Peter Jones Chakuluma, that shy and friendly deputy mine supervisor at Mchenga, offered to take us on a tour of the surrounding villages, arguing that he did not have permission to take us down the mine itself. Jean-Philippe protested. I also protested, essentially because Jean-Philippe, my donor, my IMF, had protested.
We crossed the road and took a footpath that led us to a village perched on a hill. Except for the kokolikohere and kokoliko there of roosters, the chirping of birds here and chirping of birds there and the groaning of laden trucks scaling the Chiweta escarpment road, the village was graveyard quiet.
From there we could see the outline of Lake Malawi at Mlowe and Tanzanian mountains that bordered Malawi’s lake of stars, fish and oil.
“Wow! We need to revise the Bible!”Jean-Philippe said.
“Heaven is not up yonder; it is right here,” Jean-Philippe went on.
“In heaven everybody will live happily, hyenas will chat with goats…”, Chakuluma chipped in.

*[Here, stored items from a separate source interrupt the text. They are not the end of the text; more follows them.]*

(* ===== verification/MoeForward.v ===== *)
(** * The mixture-of-experts layer

    [MixtralExperts.forward] ([nn/expert.py]) and [MixtralMoE.forward]
    ([model/mixtral/mixtral_model.py]): gating, shuffling, the grouped
    products, scattering and the weighted sum, composed from the kernels of
    [MoeGating], [MoeRouting] and [MoeMatmul].  The gate, the activation and
    the arithmetic are parameters.  The paths through the CUTLASS and
    FasterTransformer kernels, which are libraries, are not modelled. *)

From stdpp Require Import base list sets.
From S2P Require Import Prelude TirBuffer Quantization MoeGating MoeRouting MoeMatmul.
Local Open Scope Z_scope.

Section Forward.
Context {F : Type} `{MatOps F F} `{ScoreLaws F} {E : Type} `{!SoftmaxOps (V := F) E}.

(** ** The operators *)

(** [indptr.ndim] tells the two ways to call the experts apart. *)
Inductive Indptr :=
| PerToken (indptr : list (list Z))    (* ndim 2: the experts of one token *)
| Grouped (indptr : list Z).           (* ndim 1: the ranges of the experts *)

(** What one call of a kernel finds: fuel for the blocks, an interleaving of
    the stores, the order of the blocks and the output buffer. *)
Record Call := MkCall {
  c_fuel : nat;
  c_interleave : list (list (Z * Z * F)) -> list (Z * Z * F);
  c_order : list nat;
  c_out : list (list F);
}.

(** [MixtralExperts.forward] *)
Definition experts_forward (num_local_experts in_features out_features : nat) (weight : list (list (list F)))
    (x : list (list F)) (indptr : Indptr) (call : Call) : option (list (list F)) :=
  match indptr with
  | PerToken indptr =>
      if Nat.eqb (length indptr) 1
      then gemv out_features in_features x weight indptr (c_order call) (c_out call) else None
  | Grouped indptr =>
      stores ← group_gemm num_local_experts out_features in_features x weight indptr (c_fuel call);
      run_stores (fun v => v) (c_interleave call stores) (c_out call)
  end.

Class MoeOps := {
  silu : F -> F;
  gate : list F -> list F;                     (* [self.gate], one row *)
  sum_rows : list (list F) -> list F;          (* [op.sum(x, axis=1)], one token *)
  row_add : F -> F -> F;
}.
Context `{MoeOps}.

(** [op.split(x, 2, axis=-1)] of a row, then [silu(x1) * x3] *)
Definition glu (row : list F) : list F :=
  let half := (length row / 2)%nat in
  zip_with elem_mul (map silu (take half row)) (drop half row).

(** [moe_sum(x, dim=1)]: two experts are added directly. *)
Definition moe_sum (x : list (list (list F))) : list (list F) :=
  map (fun rows => match rows with
                   | [r0; r1] => zip_with row_add r0 r1
                   | _ => sum_rows rows
                   end) x.

Record MoE := MkMoE {
  num_experts_per_tok : nat;
  num_local_experts : nat;
  intermediate_size : nat;
  hidden_size : nat;
  e1_e3 : list (list (list F));
  e2 : list (list (list F));
}.

(** The calls of the kernels in one run of the layer. *)
Record Env := MkEnv {
  v_gating : Run (V := F);
  v_order : list (nat * nat);
  v_indices : list Z * list Z;
  v_indptr : list Z;
  v_up : Call;
  v_down : Call;
  v_scatter : list (list F);
}.

Definition expert_forward (m : MoE) (env : Env) (x : list (list F)) (indptr : Indptr) : option (list (list F)) :=
  x1_x3 ← experts_forward (num_local_experts m) (hidden_size m) (2 * intermediate_size m) (e1_e3 m) x indptr (v_up env);
  experts_forward (num_local_experts m) (intermediate_size m) (hidden_size m) (e2 m) (map glu x1_x3) indptr (v_down env).

(** [MixtralMoE.forward] on [num_tokens] rows *)
Definition moe_forward (m : MoE) (env : Env) (x : list (list F)) : option (list (list F)) :=
  let num_tokens := length x in
  let experts_per_tok := num_experts_per_tok m in
  chosen ← gating_softmax_topk (map gate x) (num_local_experts m) experts_per_tok true (v_gating env);
  let expert_weights := chosen.1 in
  let expert_indices := chosen.2 in
  y ← (if Nat.eqb num_tokens 1 then expert_forward m env x (PerToken expert_indices)
       else
         cumsum ← moe_cumsum num_tokens experts_per_tok (num_local_experts m) expert_indices;
         indices ← get_indices num_tokens experts_per_tok cumsum expert_indices (v_order env) (v_indices env);
         indptr ← get_indptr cumsum (num_local_experts m) num_tokens false (v_indptr env);
         x ← take_rows x indices.2;
         x ← expert_forward m env x (Grouped indptr);
         scatter_output (hidden_size m) x indices.1 (v_scatter env));
  y ← reshape num_tokens experts_per_tok y;
  Some (moe_sum (zip_with (zip_with (fun w r => map (fun v => elem_mul v w) r)) expert_weights y)).

(** ** Specification *)

(** The product of a row with a matrix. *)
Definition mat_row (N K : nat) (w : list (list F)) (x : list F) : list F :=
  map (fun i => dot K (fun k => default elem_zero (x !! k)) (fun k => default elem_zero (at2 w i k))) (seq 0 N).

(** The network of one expert. *)
Definition expert_mlp (m : MoE) (e : nat) (x : list F) : list F :=
  mat_row (hidden_size m) (intermediate_size m) (default [] (e2 m !! e))
    (glu (mat_row (2 * intermediate_size m) (hidden_size m) (default [] (e1_e3 m !! e)) x)).

(** The layer: for every token the weighted sum of the networks of its
    experts. *)
Definition moe_reference (m : MoE) (weights : list (list F)) (indices : list (list Z)) (x : list (list F))
    : list (list F) :=
  moe_sum (zip_with (fun wi x => map (fun we => map (fun v => elem_mul v we.1) (expert_mlp m (Z.to_nat we.2) x))
                                   (combine wi.1 wi.2))
             (combine weights indices) x).

(** A stack of [Ne] matrices. *)
Definition tensor3 {A} (Ne n k : nat) (w : list (list (list A))) : Prop :=
  length w = Ne /\ Forall (matrix n k) w.

Record valid_moe (m : MoE) (num_tokens : nat) : Prop := {
  vm_up : tensor3 (num_local_experts m) (2 * intermediate_size m) (hidden_size m) (e1_e3 m);
  vm_down : tensor3 (num_local_experts m) (hidden_size m) (intermediate_size m) (e2 m);
  vm_pos : (0 < hidden_size m)%nat /\ (0 < intermediate_size m)%nat;
  vm_size : let B := (num_tokens * num_experts_per_tok m)%nat in
    Z.of_nat B * tiles_per_row (2 * intermediate_size m) + Z.of_nat CTA_COUNT < 2 ^ 31 /\
    Z.of_nat B * tiles_per_row (hidden_size m) + Z.of_nat CTA_COUNT < 2 ^ 31;
  vm_cols : Z.of_nat (2 * intermediate_size m) + Z.of_nat BLK_N < 2 ^ 31 /\
            Z.of_nat (hidden_size m) + Z.of_nat BLK_N < 2 ^ 31;
}.

Definition valid_call (B Ne N : nat) (c : Call) : Prop :=
  (forall l, Permutation (c_interleave c l) (concat l)) /\ Permutation (c_order c) (seq 0 B) /\
  matrix B N (c_out c) /\ (B * Z.to_nat (tiles_per_row N) < c_fuel c)%nat.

“And Osama bin Laden will hug, shake hands and kiss Barack Obama,” Jean-Philippe joked.
“In heaven nothing is impossible,” Chakuluma responded, not without reading Jean-Philippe’s sarcasm.
“Peter, leave heavenly issues to the Church and concentrate on mining!” Jean-Philippe advised.
Chakuluma smiled. Before he could utter anything further, a boy emerged from nowhere, came near us and greeted us in Chitumbuka. Chakuluma answered him in Chichewa and asked where his parents had gone.
“Bamama wamuteka maji ku musinje,” the boy, Kafwe, answered, telling us that his mother had gone to fetch water from a nearby river.
“Nanga bambo?” Chakuluma asked the boy where his father was.
“Badada baluta kuyakapenja somba kunyanja” Kafwe responded.
We thought it wise not to tour a village in the absence of adults, particularly Kafwe’s father who had gone to the lake to look for fish. So we walked back to the mine car park. On the way I asked Chakuluma why he troubled the boy with addressing him in Chichewa.
“Learning Chitumbuka is very hard. I can understand it, but I can’t speak it.”
“You can’t learn to speak the language of the community you have worked in for ten years?” I asked.
“People we work with here speak English or Chichewa. The majority of the local people also understand Chichewa. So, for me, learning Chitumbuka is not necessary. Maybe politicians should learn it because they need votes. I don’t,” Chakaluma said matter-of-factly.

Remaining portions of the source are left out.